The New Northwest: The Photographs of the Frank Crean Expeditions, 1908-1909
Description
Contains Photos, Maps, Bibliography
$14.95
ISBN 1-895618-22-3
DDC 917.1204'2
Author
Publisher
Year
Contributor
David E. Smith is a political science professor at the University of
Saskatchewan and the author of Building a Province: A History of
Saskatchewan in Documents.
Review
The last best West could not last forever. The flatland was only a part
of the vast region, however; above it lay the middle north, that
“great reserve” of treed parkland, which explorers, missionaries,
and geologists had long proclaimed “the New Northwest.”
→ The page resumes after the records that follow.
(** A goroutine moves on without touching the locks; when that makes it a
    writer with the lock, the lock has no readers. *)
Lemma lock_inv_move ls gs t g g' :
  lock_inv ls gs -> gs !! t = Some g -> claims g' = claims g ->
  (forall ci, holds g = Some ci -> holds g' = Some ci) ->
  (forall c i l, holds g' = Some (c, i) -> is_write c = true -> ls !! i = Some l ->
     holds g = Some (c, i) \/ readers l = ∅) ->
  lock_inv ls (<[t := g']> gs).
Proof.
  intros [H1 H2 H3 H4] Hg Hh Hold Hnew.
  assert (forall t' g0 c i, gs !! t' = Some g0 -> claims g0 = Some (c, i) ->
    exists g1, <[t := g']> gs !! t' = Some g1 /\ claims g1 = Some (c, i)) as Hkeep.
  { intros t' g0 c i E Hc. rewrite (lookup_update _ _ _ _ _ Hg). case_decide as Ht; [|eauto].
    exists g'. split; [done|]. subst t'. congruence. }
  constructor.
  - intros t' g0 c i. rewrite (lookup_update _ _ _ _ _ Hg). case_decide as Ht; [|apply H1].
    subst t'. intros [= E] Hc. subst g0. rewrite Hh in Hc. by apply (H1 t g).
  - intros i l t' Hl Hw. destruct (H2 i l t' Hl Hw) as (g0 & c & E & Hc & Hcw).
    destruct (Hkeep _ _ _ _ E Hc) as (g1 & ? & ?). eauto.
  - intros i l t' Hl Hw. destruct (H3 i l t' Hl Hw) as (g0 & c & E & Hc & Hcw).
    setoid_rewrite (lookup_update _ _ _ _ _ Hg). case_decide as Ht; [|eauto].
    exists g', c. split; [done|]. subst t'. split; [|done]. apply Hold. congruence.
  - intros t' g0 c i l. rewrite (lookup_update _ _ _ _ _ Hg). case_decide as Ht; [|apply H4].
    subst t'. intros [= E] Hc Hw Hl. subst g0. destruct (Hnew _ _ _ Hc Hw Hl); [|done]. by eapply H4.
Qed.

Lemma lock_inv_lock ls gs t g g' c i l l' :
  lock_inv ls gs -> gs !! t = Some g -> claims g = None -> claims g' = Some (c, i) ->
  holds g' = (if is_write c then None else Some (c, i)) ->
  ls !! i = Some l -> lock t c l = Some l' -> lock_inv (<[i := l']> ls) (<[t := g']> gs).
Proof.
  intros [H1 H2 H3 H4] Hg Hh Hh' Hann Hl Hlock. unfold lock in Hlock.
  destruct (writer l) as [w|] eqn:Ew; [done|].
  assert (writer l' = (if is_write c then Some t else None) /\
    readers l' = (if is_write c then readers l else {[t]} ∪ readers l)) as (Hw' & Hr').
  { injection Hlock as <-. by destruct (is_write c). }
  clear Hlock.
  assert (forall t' g0 c0 i0, <[t := g']> gs !! t' = Some g0 -> claims g0 = Some (c0, i0) ->
    t' = t /\ g0 = g' /\ c0 = c /\ i0 = i \/ gs !! t' = Some g0) as Hcase.
  { intros t' g0 c0 i0. rewrite (lookup_update _ _ _ _ _ Hg). case_decide as Ht; [|auto].
    intros [= E] Hc. subst g0. rewrite Hh' in Hc. injection Hc as <- <-. auto. }
  assert (forall t', t' <> t -> <[t := g']> gs !! t' = gs !! t') as Hne
    by (intros t' Ht; by apply list_lookup_insert_ne).
  assert (<[t := g']> gs !! t = Some g') as Hg0.
  { apply list_lookup_insert_eq. by eapply lookup_lt_Some. }
  constructor.
  - intros t' g1 c1 i1 Hg1 Hh1. rewrite (lookup_update _ _ _ _ _ Hl).
    destruct (Hcase _ _ _ _ Hg1 Hh1) as [(-> & -> & -> & ->)|Hold].
    + rewrite decide_True by done. exists l'. split; [done|]. rewrite Hw', Hr'. destruct (is_write c); set_solver.
    + destruct (H1 _ _ _ _ Hold Hh1) as (l1 & Hl1 & Hx). case_decide as Hi; [|eauto]. subst i1.
      rewrite Hl in Hl1. injection Hl1 as <-. exists l'. split; [done|].
      destruct (is_write c1); [by rewrite Ew in Hx|]. rewrite Hr'. destruct (is_write c); set_solver.
  - intros i1 l1 t1. rewrite (lookup_update _ _ _ _ _ Hl). case_decide as Hi.
    + intros [= <-]. rewrite Hw'. destruct (is_write c) eqn:Ec; [|done]. intros [= <-]. subst i1. eauto.
    + intros Hl1 Hw1. destruct (H2 _ _ _ Hl1 Hw1) as (g1 & c1 & Hg1 & Hh1 & Hc1).
      exists g1, c1. rewrite Hne; [done|]. intros ->. congruence.
  - intros i1 l1 t1 Hl1 Hr1. assert (t1 = t /\ i1 = i /\ is_write c = false \/
      exists l0, ls !! i1 = Some l0 /\ t1 ∈ readers l0) as [(-> & -> & Ec)|(l0 & Hl0 & Hr0)].
    { rewrite (lookup_update _ _ _ _ _ Hl) in Hl1. case_decide as Hi; [|eauto]. injection Hl1 as <-.
      subst i1. rewrite Hr' in Hr1. destruct (is_write c) eqn:Ec; [eauto|].
      apply elem_of_union in Hr1 as [->%elem_of_singleton|]; eauto. }
    + exists g', c. by rewrite Hann, Ec.
    + destruct (H3 _ _ _ Hl0 Hr0) as (g1 & c1 & Hg1 & Hh1 & Hc1).
      exists g1, c1. rewrite Hne; [done|]. intros ->. apply holds_claims in Hh1. congruence.
  - intros t1 g1 c1 i1 l1 Hg1 Hh1 Hc1. pose proof (holds_claims _ _ Hh1) as Hcl.
    destruct (Hcase _ _ _ _ Hg1 Hcl) as [(-> & -> & -> & ->)|Hold].
    { by rewrite Hann, Hc1 in Hh1. }
    rewrite (lookup_update _ _ _ _ _ Hl). case_decide as Hi; [|by eapply H4].
    subst i1. destruct (H1 _ _ _ _ Hold Hcl) as (l2 & Hl2 & Hw2). rewrite Hc1 in Hw2. congruence.
Qed.

Lemma lock_inv_unlock ls gs t g g' c i l :
  lock_inv ls gs -> gs !! t = Some g -> holds g = Some (c, i) -> claims g' = None ->
  ls !! i = Some l -> lock_inv (<[i := unlock t c l]> ls) (<[t := g']> gs).
Proof.
  intros [H1 H2 H3 H4] Hg Hholds Hh' Hl. pose proof (holds_claims _ _ Hholds) as Hh.
  destruct (H1 _ _ _ _ Hg Hh) as (l0 & Hl0 & Hmine). rewrite Hl in Hl0. injection Hl0 as <-.
  assert (is_write c = true -> readers l = ∅) as Halone by (intros; by eapply H4).
  assert (forall t' g0 ci, <[t := g']> gs !! t' = Some g0 -> claims g0 = Some ci ->
    t' <> t /\ gs !! t' = Some g0) as Hcase.
  { intros t' g0 ci. rewrite (lookup_update _ _ _ _ _ Hg). case_decide as Ht; [|auto].
    intros [= E] Hc. subst g0. congruence. }
  assert (forall t', t' <> t -> <[t := g']> gs !! t' = gs !! t') as Hne
    by (intros t' Ht; by apply list_lookup_insert_ne).
  unfold unlock. constructor.
  - intros t1 g1 c1 i1 Hg1 Hh1. destruct (Hcase _ _ _ Hg1 Hh1) as [Hnt Hold].
    destruct (H1 _ _ _ _ Hold Hh1) as (l1 & Hl1 & Hx). rewrite (lookup_update _ _ _ _ _ Hl).
    case_decide as Hi; [|eauto]. subst i1. rewrite Hl in Hl1. injection Hl1 as <-.
    eexists. split; [reflexivity|]. destruct (is_write c) eqn:Ec, (is_write c1) eqn:Ec1; cbn.
    + congruence.
    + rewrite Halone in Hx by done. set_solver.
    + done.
    + set_solver.
  - intros i1 l1 t1. rewrite (lookup_update _ _ _ _ _ Hl). case_decide as Hi.
    + intros [= <-]. subst i1. destruct (is_write c) eqn:Ec; [done|]. cbn. intros Hw.
      destruct (H2 _ _ _ Hl Hw) as (g1 & c1 & Hg1 & Hh1 & Hc1).
      exists g1, c1. rewrite Hne; [done|]. intros ->. congruence.
    + intros Hl1 Hw1. destruct (H2 _ _ _ Hl1 Hw1) as (g1 & c1 & Hg1 & Hh1 & Hc1).
      exists g1, c1. rewrite Hne; [done|]. intros ->. congruence.
  - intros i1 l1 t1. rewrite (lookup_update _ _ _ _ _ Hl). case_decide as Hi.
    + intros [= <-]. subst i1. destruct (is_write c) eqn:Ec; cbn.
      * rewrite Halone by done. set_solver.
      * intros [Ht1 Hn]%elem_of_difference. destruct (H3 _ _ _ Hl Ht1) as (g1 & c1 & Hg1 & Hh1 & Hc1).
        exists g1, c1. rewrite Hne; [done|]. set_solver.
    + intros Hl1 Hr1. destruct (H3 _ _ _ Hl1 Hr1) as (g1 & c1 & Hg1 & Hh1 & Hc1).
      exists g1, c1. rewrite Hne; [done|]. intros ->. congruence.
  - intros t1 g1 c1 i1 l1 Hg1 Hh1 Hc1. destruct (Hcase _ _ _ Hg1 (holds_claims _ _ Hh1)) as [Hnt Hold].
    rewrite (lookup_update _ _ _ _ _ Hl). case_decide as Hi; [|by eapply H4].
    intros [= <-]. subst i1. pose proof (H4 _ _ _ _ _ Hold Hh1 Hc1 Hl) as E.
    destruct (is_write c); cbn; rewrite E; set_solver.
Qed.

(** *** The history *)

Lemma atomic_wf c m0 a m1 : ShardFacts.wf m0 -> atomic c m0 = (Ret a, m1) -> ShardFacts.wf m1.
Proof.
  intros Hwf. destruct c as [k v|k|k]; cbn [atomic]; unfold go_bind.
  - destruct (ShardFacts.Set_spec m0 k v Hwf) as (m' & -> & H & _). by intros [= _ <-].
  - rewrite ShardFacts.Get_spec by done. destruct (ShardFacts.abs m0 !! k); by intros [= _ <-].
  - destruct (ShardFacts.Del_spec m0 k Hwf) as (m' & -> & H & _). by intros [= _ <-].
Qed.

Lemma alter_insert {A} (f : A -> A) i (l : list A) x : l !! i = Some x -> alter f i l = <[i := f x]> l.
Proof.
  intros Hi. apply list_eq. intros j. destruct (decide (i = j)) as [<-|Hne].
  - rewrite list_lookup_alter_eq, Hi, list_lookup_insert_eq; [done|]. by eapply lookup_lt_Some.
  - by rewrite list_lookup_alter_ne, list_lookup_insert_ne.
Qed.

(** What happens between the locks is the call in one step. *)
Lemma access_atomic c sh i x a st :
  length sh <> 0%nat -> i = ShardFacts.shard_of (length sh) (key_of c) -> sh !! i = Some x ->
  access c (store x) = (a, st) ->
  atomic c (InMemory.mk (store <$> sh)) = (Ret a, InMemory.mk (store <$> <[i := mkShard (m x) st]> sh)).
Proof.
  intros Hlen Hi Hx Ha.
  assert ((store <$> sh) !! i = Some (store x)) as Hs by (by rewrite list_lookup_fmap, Hx).
  assert (forall k, key_of c = k -> InMemory.getShard k (InMemory.mk (store <$> sh)) =
    (Ret (Ok i), InMemory.mk (store <$> sh))) as Hg.
  { intros k <-. rewrite ShardFacts.getShard_spec; cbn [InMemory.shards]; rewrite length_fmap; [|done].
    by rewrite Hi. }
  rewrite list_fmap_insert. cbn [store].
  destruct c as [k v|k|k]; cbn [access] in Ha; injection Ha as <- <-; cbn [atomic].
  - unfold InMemory.Set_, go_bind. rewrite (Hg k) by done. cbn [go_put InMemory.shards].
    unfold go_put. cbn. by rewrite (alter_insert _ _ _ _ Hs).
  - unfold InMemory.Get, go_bind. rewrite (Hg k) by done. unfold go_get. cbn [InMemory.shards].
    rewrite Hs. cbn [mbind option_bind]. rewrite list_insert_id by done.
    by destruct (store x !! k).
  - unfold InMemory.Del, go_bind. rewrite (Hg k) by done. unfold go_put. cbn.
    by rewrite (alter_insert _ _ _ _ Hs).
Qed.

Lemma legal_snoc h m0 m1 m2 t c a :
  legal h m0 m1 -> atomic c m1 = (Ret a, m2) -> legal (h ++ [(t, c, a)]) m0 m2.
Proof.
  revert m0. induction h as [|[[t' c'] a'] h IH]; intros m0; cbn [legal app].
  - intros -> E. eauto.
  - intros (m' & E' & H) E. eauto.
Qed.

(** The accesses of one goroutine. *)
Definition of_go (t : nat) (h : list (nat * call * answer)) : list (call * answer) :=
  omap (fun '(t', c, a) => if bool_decide (t = t') then Some (c, a) else None) h.

Definition current (g : goroutine) : list (call * answer) :=
  match at_ g with Accessed c _ a => [(c, a)] | _ => [] end.

Lemma of_go_snoc t h t' c a :
  of_go t (h ++ [(t', c, a)]) = of_go t h ++ if bool_decide (t = t') then [(c, a)] else [].
Proof. unfold of_go. rewrite omap_app. cbn. by case_bool_decide. Qed.

(** The shard a goroutine works on. *)
Definition target (g : goroutine) : option (call * nat) :=
  match at_ g with Waiting c i => Some (c, i) | _ => claims g end.

Record inv (n : nat) (s : state) : Prop := mkInv {
  in_len : length (shards s) = n;
  in_pos : n <> 0%nat;
  in_lock : lock_inv (m <$> shards s) (gos s);
  in_target t g c i : gos s !! t = Some g -> target g = Some (c, i) -> i = ShardFacts.shard_of n (key_of c);
  in_legal : legal (history s) (InMemory.NewInMemory n) (stores s);
  in_history t g : gos s !! t = Some g -> of_go t (history s) = answered g ++ current g
}.

(** Changing one goroutine. *)
Lemma target_update n (gs : list goroutine) t g g' :
  (forall t g c i, gs !! t = Some g -> target g = Some (c, i) -> i = ShardFacts.shard_of n (key_of c)) ->
  gs !! t = Some g -> (forall c i, target g' = Some (c, i) -> i = ShardFacts.shard_of n (key_of c)) ->
  forall t0 g0 c i, <[t := g']> gs !! t0 = Some g0 -> target g0 = Some (c, i) ->
    i = ShardFacts.shard_of n (key_of c).
Proof.
  intros H Hg Hg' t0 g0 c i. rewrite (lookup_update _ _ _ _ _ Hg). case_decide; [|apply H].
  intros [= E]. subst g0. apply Hg'.
Qed.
During the Laurier boom, the department of the interior succumbed to
the vision of yet another super land waiting to be developed. Backed by
Frank Oliver, the interior minister, Frank Crean, a civil engineer and
clerk in Oliver’s department, led two expeditions north of Prince
Albert to establish the accuracy of these claims. Crean produced two
reports, jointly published in 1910 as New Northwest Explorations. They
confirmed the potential promise of an economy based on mixed farming.
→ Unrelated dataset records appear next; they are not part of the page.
(** ** Binary search over a listing *)

Lemma binarySearch_loop_spec l target fuel low high :
  StronglySorted gostr_le l ->
  (0 <= low)%Z -> (high < len l)%Z -> (Z.max 0 (high - low + 1) < Z.of_nat fuel)%Z ->
  (forall i, l !! i = Some target -> (low <= Z.of_nat i <= high)%Z) ->
  exists r, binarySearch_loop fuel l target low high = Ret r /\
    ((r = -1)%Z /\ (target ∉ l) \/ (0 <= r)%Z /\ l !! Z.to_nat r = Some target).
Proof.
  intros Hs. unfold len. revert low high.
  induction fuel as [|fuel IH]; intros low high Hlow Hhigh Hfuel Hin; [lia|].
  cbn [binarySearch_loop]. destruct (Z.leb_spec low high) as [Hle|Hgt]; cycle 1.
  { eexists. split; [done|]. left. split; [done|].
    intros [i Hi]%list_elem_of_lookup. apply Hin in Hi. lia. }
  assert (low <= Z.quot (low + high) 2 <= high)%Z as Hmid
    by (rewrite Z.quot_div_nonneg by lia; split;
        [apply Z.div_le_lower_bound|apply Z.div_le_upper_bound]; lia).
  set (mid := Z.quot (low + high) 2) in *. clearbody mid.
  destruct (Z.ltb_spec mid 0); [lia|].
  destruct (lookup_lt_is_Some_2 l (Z.to_nat mid)) as [x Hx]; [lia|]. rewrite Hx.
  case_bool_decide as Hxt.
  { eexists. split; [done|]. right. subst. split; [lia|done]. }
  destruct (gostr_ltb x target) eqn:Hlt.
  - apply IH; [lia..|]. intros i Hi. specialize (Hin i Hi).
    destruct (decide (Z.of_nat i <= mid)%Z) as [Hc|]; [|lia].
    apply gostr_ltb_spec in Hlt as [H1 []]. apply (anti_symm gostr_le); [done|].
    apply (sorted_lookup gostr_le l i (Z.to_nat mid)); [done|lia|done..].
  - apply IH; [lia..|]. intros i Hi. specialize (Hin i Hi).
    destruct (decide (mid <= Z.of_nat i)%Z) as [Hc|]; [|lia].
    assert (gostr_ltb x target = true); [|congruence].
    apply gostr_ltb_spec. split; [|done].
    apply (sorted_lookup gostr_le l (Z.to_nat mid) i); [done|lia|done..].
Qed.
(** C34: an I/O error wedges the log.  [writeInSeg] and the rotation return
    early without unlocking, so after a write that failed for any reason but
    an oversized argument, every later write of a non-empty batch blocks
    forever. *)
Theorem Manager_error_wedges (rows later : list Row.t) (batch batch' : list bytes) (e : error)
    (s s' : st I) (Hm : createBatch rows = Ok batch)
    (Hfail : Write rows s = (Ret (Err e), s'))
    (Hne : later <> []) (Hm' : createBatch later = Ok batch') :
  fst (Write later s') = Blocks.
Proof.
  apply Write_Err in Hfail as [[E _]|Hl]; [congruence|]. by eapply Write_locked.
Qed.

End properties.

Module Witnesses.
Import Manager ManagerFacts Examples.

Lemma Manager_Write_layout_witness :
  exists (s s' : st Mutex.t) g gs,
    Write [ex_row 1; ex_row 2; ex_row 3] s = (Ret (Ok tt), s') /\ place 30 0 [ex_row 1; ex_row 2; ex_row 3] = g :: gs /\
    length gs = 2.
Proof.
  destruct example_start as (w & seg & _ & Hm & Hz & Hn & Hl & Hi).
  destruct (Manager_Write_layout example_dir 1000 _ [ex_row 1; ex_row 2; ex_row 3] _ Hl Hi)
    as (s' & g & gs & E & Ep & _).
  - apply (bool_decide_unpack _). vm_compute. exact Logic.I.
  - rewrite Hz. reflexivity.
  - cbn [length]. lia.
  - rewrite Hm, Hz in Ep. do 4 eexists. split; [exact E|]. split; [exact Ep|].
    vm_compute in Ep. injection Ep as _ <-. reflexivity.
Defined.

Lemma Manager_run_index_witness :
  exists (s s' : st Mutex.t) L',
    run [EWrite [ex_row 1; ex_row 2]; EIndex 0; EWrite [ex_row 3]] s = (Ret (Ok tt), s') /\
    log_on example_dir 1000 L' s' /\ rows_of L' = [ex_row 1; ex_row 2; ex_row 3].
Proof.
  destruct example_start as (w & seg & _ & Hm & Hz & Hn & Hl & Hi).
  destruct (Manager_run_index example_dir 1000 _
    [EWrite [ex_row 1; ex_row 2]; EIndex 0; EWrite [ex_row 3]] _ Hl Hi)
    as (L' & s' & E & Hl' & Hr & _).
  - apply (bool_decide_unpack _). vm_compute. exact Logic.I.
  - reflexivity.
  - cbn -[Nat.le]. cbn in Hn. lia.
  - exists (mkSt w (NewSegmentManager Mutex.NewIndexManagerMutex seg)), s', L'.
    split; [exact E|]. split; [exact Hl'|exact Hr].
Defined.

(** A world whose fourth system call, the first write, fails. *)
Definition faulty_world : World :=
  mkWorld {[ (false, [str "data"]) := DirNode ]}
    (fun n => if bool_decide (n = 4) then Some (mkFault (PathError (str "no space left on device")) 5)
              else None) 0
    (fun i => 10 ^ 15 + Z.of_nat i)%Z 0.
That finding was later challenged, but the collapse of the boom and the
arrival of war ended both the argument and the dream.
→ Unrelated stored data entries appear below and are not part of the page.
Lemma nothing_at C P m m' :
  log_at WIdle C P m -> spawn_AddBatchIndex ∅ m = (Ret tt, m') -> log_at WIdle C P m' /\ world m' = world m.
Proof.
  intros (Hlo & Hi & ->) [= <-]. split; [|done]. split; [by destruct Hlo; constructor|]. split; [|done].
  destruct (lo_cur _ _ _ _ Hlo) as (L0 & n & rs0 & -> & _). rewrite <-(app_nil_r rs0).
  by eapply (idx_on_append L0 n rs0 [] ∅ m).
Qed.

Lemma log_at_snoc pc C P m : log_at pc C P m ->
  extends C C /\ extends P P /\ extends C P /\ length P = length C.
Proof.
  destruct pc as [|g es rest k]; cbn [log_at].
  - intros (H & _ & ->). destruct (lo_cur _ _ _ _ H) as (L0 & n & rs & -> & _).
    repeat split; apply extends_refl.
  - intros (L0 & n & rs & b & -> & -> & _). rewrite !length_app.
    split; [apply extends_refl|]. split; [apply extends_refl|]. split; [apply extends_append|done].
Qed.

(** *** What a reader has *)

(** A finished reader: a run of the log that starts at the identifier it asked
    for and has all that was written when it looked up the index. *)
Definition run_of (l : N) (n : nat) (rows results : list Row.t) : Prop :=
  exists pre r rest, results = r :: rest /\ Row.lsnID r = l /\
    (pre ++ results) `prefix_of` rows /\ n <= length (pre ++ results).

(** A reader before file number [j], which it will read after the rows
    [rs1]. *)
Definition files_ok (C : layout) (l : N) (n : nat) (off : Z) (name : gostring) (names : list gostring)
    (i : nat) (results : list Row.t) : Prop :=
  exists j rs1 cs pre r rest, C !! j = Some (name, rs1 ++ cs) /\ names `prefix_of` drop (S j) C.*1 /\
    (if bool_decide (i = 0) then off else 0%Z) = len (Row.encode_rows rs1) /\
    rows_of (take j C) ++ rs1 = pre ++ results /\ results ++ cs = r :: rest /\ Row.lsnID r = l /\
    n <= length (rows_of (take (S j + length names) C)).

Definition reader_ok (C P : layout) (r : reader) : Prop :=
  match at_ r with
  | RIndex => True
  | RDirs e => entry_ok C (lsn r) e /\ seen r <= length (rows_of C)
  | RFiles off (name :: names) i results => files_ok C (lsn r) (seen r) off name names i results
  | RFiles _ [] _ results | RDone (Ok results) => run_of (lsn r) (seen r) (rows_of P) results
  | RDone (Err e) => e = ErrIndexNotFound
  end.

Lemma run_of_mono l n rows rows' results :
  rows `prefix_of` rows' -> run_of l n rows results -> run_of l n rows' results.
Proof.
  intros Hp (pre & r & rest & E & Hr & Hpre & Hn). exists pre, r, rest. do 2 (split; [done|]).
  split; [by etrans|done].
Qed.

Lemma reader_ok_mono C P C' P' r :
  extends C C' -> extends P P' -> reader_ok C P r -> reader_ok C' P' r.
Proof.
  intros HC HP. unfold reader_ok. destruct (at_ r) as [|e|off [|name names] i results|[results|e]]; try done.
  - intros [He Hn]. split; [by eapply entry_ok_extends|]. etrans; [done|].
    by apply prefix_length, extends_rows_all.
  - apply run_of_mono. by apply extends_rows_all.
  - intros (j & rs1 & cs & pre & r0 & rest & Hj & Hnames & Ho & Hd & Hr & Hl & Hn).
    destruct (extends_lookup _ _ _ _ _ HC Hj) as (g & Hg).
    exists j, rs1, (cs ++ g), pre, r0, (rest ++ g). rewrite (assoc_L (++)). split; [done|].
    split.
    { etrans; [done|]. destruct (extends_names _ _ HC) as [T ->]. rewrite drop_app_le; [by apply prefix_app_r|].
      apply lookup_lt_Some in Hj. rewrite length_fmap. lia. }
    split; [done|]. split; [by rewrite (extends_take _ _ _ HC) by (by eapply lookup_lt_Some)|].
    split; [by rewrite (assoc_L (++)), Hr|]. split; [done|]. etrans; [done|].
    by apply prefix_length, extends_rows.
  - apply run_of_mono. by apply extends_rows_all.
Qed.

(** The steps of a reader. *)
Lemma found_ok C P (m : st I) l e :
  idx_on C m -> GetIndex l m = (Ret (Ok e), m) ->
  reader_ok C P (mkReader l (length (rows_of C)) (RDirs e)).
Proof.
  intros Hi E. destruct (GetIndex_on C l m Hi) as (x & E' & Hx). rewrite E in E'. injection E' as <-. done.
Qed.

Lemma missing_ok C P (m : st I) l n e :
  idx_on C m -> GetIndex l m = (Ret (Err e), m) -> reader_ok C P (mkReader l n (RDone (Err e))).
Proof.
  intros Hi E. destruct (GetIndex_on C l m Hi) as (x & E' & Hx). rewrite E in E'. injection E' as <-. apply Hx.
Qed.

Lemma dirs_ok C P m l n e res m' :
  readable C P m -> reader_ok C P (mkReader l n (RDirs e)) ->
  on_world (ReadDirsFrom dir (FileName e)) m = (Ret res, m') ->
  m' = tick_st 1 m /\ reader_ok C P (mkReader l n (match res with
    | Err err => RDone (Err err)
    | Ok names => if bool_decide (length names = 0) then RDone (Ok []) else RFiles (Offset e) names 0 []
    end)).
Proof.
  intros H [(L1 & rs1 & r & rs2 & L2 & EC & Hr & Ho) Hn] E. cbn [lsn seen at_] in *.
  assert (C !! length L1 = Some (FileName e, rs1 ++ r :: rs2)) as Hj.
  { by rewrite EC, lookup_app_r, Nat.sub_diag by done. }
  rewrite (ReadDirs_at C P m _ _ _ H Hj) in E. injection E as <- <-. split; [done|].
  assert (drop (length L1) C.*1 = FileName e :: drop (S (length L1)) C.*1) as ->.
  { apply drop_S. by rewrite list_lookup_fmap, Hj. }
  cbn [length]. rewrite bool_decide_false by lia. cbn [reader_ok at_ lsn seen].
  exists (length L1), rs1, (r :: rs2), (rows_of (take (length L1) C) ++ rs1), r, rs2.
  split; [done|]. split; [done|]. split; [by rewrite bool_decide_true|]. split; [by rewrite app_nil_r|].
  split; [done|]. split; [done|]. rewrite length_drop, length_fmap, take_ge; [done|].
  apply lookup_lt_Some in Hj. lia.
Qed.

Lemma file_ok C P m l n off name names i results res m' :
  readable C P m -> extends C P -> Forall Row.wf (rows_of P) ->
  reader_ok C P (mkReader l n (RFiles off (name :: names) i results)) ->
  LogReader.ReadFrom_file dir name (if bool_decide (i = 0) then off else 0%Z) m = (Ret res, m') ->
  m' = tick_st 3 m /\ reader_ok C P (mkReader l n (match res with
    | Err err => RDone (Err err)
    | Ok rows => RFiles off names (i + 1) (results ++ rows)
    end)).
Proof.
  intros H Hext Hwf (j & rs1 & cs & pre & r & rest & Hj & Hnames & Ho & Hd & Hr & Hl & Hn) E.
  cbn [lsn seen at_] in *. rewrite Ho in E.
  destruct (ReadFrom_file_at C P m j name rs1 cs H Hwf Hj) as (g & x & HP & Hlast & Hx & Er).
  rewrite Er in E. injection E as <- <-. split; [done|].
  assert (pre ++ results ++ cs ++ x = rows_of (take j C) ++ (rs1 ++ cs) ++ x) as Hread.
  { rewrite (assoc_L (++) pre), <-Hd, <-!(assoc_L (++)). done. }
  assert (rows_of (take (S j) C) = rows_of (take j C) ++ rs1 ++ cs) as Htake by (by apply rows_of_take_S with name).
  destruct names as [|name' names]; cbn [reader_ok at_ lsn seen].
  - exists pre, r, (rest ++ x). split; [by rewrite (assoc_L (++)), Hr|]. split; [done|].
    rewrite Hread. split.
    + etrans; [|apply (rows_of_take P (S j))]. rewrite (rows_of_take_S _ _ _ _ HP), (extends_take _ _ _ Hext)
        by (by eapply lookup_lt_Some). by apply prefix_app, prefix_app.
    + cbn [length] in Hn. rewrite Nat.add_0_r, Htake in Hn. rewrite (assoc_L (++)), length_app. lia.
  - destruct Hnames as [tl Hnames]. assert (C.*1 !! S j = Some name') as Hj'.
    { rewrite <-(Nat.add_0_r (S j)), <-lookup_drop, Hnames. done. }
    rewrite list_lookup_fmap in Hj'. apply fmap_Some in Hj' as ([n2 cs2] & Hj' & ->).
    assert (g = []) as -> by (apply Hlast; by eapply lookup_lt_Some).
    apply prefix_nil_inv in Hx as ->. rewrite app_nil_r in Hread |- *.
    exists (S j), [], cs2, pre, r, (rest ++ cs2). split; [done|]. split.
    { exists tl. rewrite <-(Nat.add_1_r (S j)), <-drop_drop, Hnames. done. }
    split; [by rewrite bool_decide_false by lia|].
    split; [rewrite app_nil_r, Hread, app_nil_r; done|]. split; [by rewrite Hr|]. split; [done|].
    cbn [length] in Hn |- *. by rewrite Nat.add_succ_r in Hn.
Qed.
Crean’s reports were accompanied by a collection of vivid
photographs, 89 of which are featured here—the reports themselves are
not reprinted. The photos depict not a new but an old northwest in its
final days. Images of Mounties and missionaries, of Natives and Métis,
are not rare. What is unusual here is the unity of shared experience
they depict. Eighty-five years later, when development of the middle
north remains modest and, even then, comes only at great cost to its
original inhabitants, it requires effort to conceive that such harmony
ever reigned.
These photographs explain why the prospect of a new northwest exerted
so strong a pull on the imagination of Canadians. No Arcadia perhaps,
they nonetheless portray a compelling and not inhospitable landscape.
For the modern viewer the poignancy lies in their subject matter: a way
of life about to vanish whether or not the settlers came.